(** * LandmarkOps: extraction of delivery notes and their lifecycle

    A shallow embedding of
      - [landmarkops/utils/azure_parser.py] (the extraction of header fields
        and line items from a document-analysis result), and
      - [landmarkops/landmark_ops/doctype/landmark_delivery_note/landmark_delivery_note.py]
        (the validation run on every save and the two status mutators),
    followed by the properties of the specification that concern them,
    and of
      - the call of the analysis service in [landmarkops/utils/azure_parser.py],
      - [landmarkops/utils/whatsapp_sender.py] (the messages to the driver), and
      - the replies of the driver and the background job of
        [landmarkops/api.py],
    on a model of the site they run on.

    Python values are dynamically typed, so the analysis result is kept as
    a JSON value ([pyval]) and every operation that Python would reject
    raises the exception Python raises.  A string holds the UTF-8 bytes
    of the text. *)

From Stdlib Require Import ZArith Lia Ascii String.
From stdpp Require Import base option list gmap strings.

Set Warnings "-register-all".

Local Open Scope string_scope.

(** ** Python values, exceptions and the builtins the code calls *)
Module Py.

(** A binary64 value: not-a-number, an infinity, or the finite [m * 2^e]. *)
Inductive pyfloat : Type :=
| FNaN
| FInf (neg : bool)
| FFin (m e : Z).

(** What [json] decoding yields.  A dict keeps its insertion order. *)
Inductive pyval : Type :=
| PNone
| PBool (b : bool)
| PInt (z : Z)
| PFloat (f : pyfloat)
| PStr (s : string)
| PList (l : list pyval)
| PDict (d : list (string * pyval)).

Inductive pyexc : Type :=
| AttributeError | TypeError | IndexError | KeyError | OverflowError.

(** A call either returns or raises; [E] is the type of what it raises. *)
Inductive result (E A : Type) : Type :=
| Ok (a : A)
| Raise (e : E).
Arguments Ok {E A} a.
Arguments Raise {E A} e.

Definition bind {E A B} (m : result E A) (k : A -> result E B) : result E B :=
  match m with
  | Ok a => k a
  | Raise e => Raise e
  end.

(** The result of code that can raise a Python exception. *)
Abbreviation res := (result pyexc).

Definition throw {A} (e : pyexc) : res A := Raise e.

Declare Scope py_scope.
Delimit Scope py_scope with py.
Notation "x <- m ;; k" := (bind m (fun x => k))
  (at level 100, m at next level, right associativity) : py_scope.
Local Open Scope py_scope.

(** [for x in l: acc = f(acc, x)], stopping at the first exception. *)
Fixpoint foldM {E A B} (f : A -> B -> result E A) (l : list B) (acc : A)
  : result E A :=
  match l with
  | [] => Ok acc
  | x :: l' => acc' <- f acc x ;; foldM f l' acc'
  end.

(** *** Strings

    A string holds the UTF-8 bytes of the text: a character is one byte
    below 128, or a leading byte from 192 on with the continuation
    bytes (128 to 191) that follow it.  [len], a slice and [strip]
    count, cut and test characters. *)

Definition ascii_code (a : ascii) : nat := nat_of_ascii a.

(** A byte that continues a character. *)
Definition continuation (a : ascii) : bool :=
  let n := ascii_code a in ((128 <=? n) && (n <=? 191))%nat.

(** [len(s)] *)
Fixpoint py_len (s : string) : nat :=
  match s with
  | EmptyString => 0
  | String a s' => if continuation a then py_len s' else S (py_len s')
  end.

(** [str.isspace] on a character of one byte: TAB..CR, FS..US and the
    space. *)
Definition py_isspace (a : ascii) : bool :=
  let n := ascii_code a in
  ((9 <=? n) && (n <=? 13) || (28 <=? n) && (n <=? 32))%nat.

(** [str.isspace] on a character of two bytes: U+0085 and U+00A0. *)
Definition py_isspace2 (a b : ascii) : bool :=
  let n := ascii_code a in
  let m := ascii_code b in
  ((n =? 194) && ((m =? 133) || (m =? 160)))%nat.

────────

Search the entries above for the string "list". Copy each line that holds it.

From stdpp Require Import base option list gmap strings.
| PList (l : list pyval)
| PDict (d : list (string * pyval)).
Fixpoint foldM {E A B} (f : A -> B -> result E A) (l : list B) (acc : A)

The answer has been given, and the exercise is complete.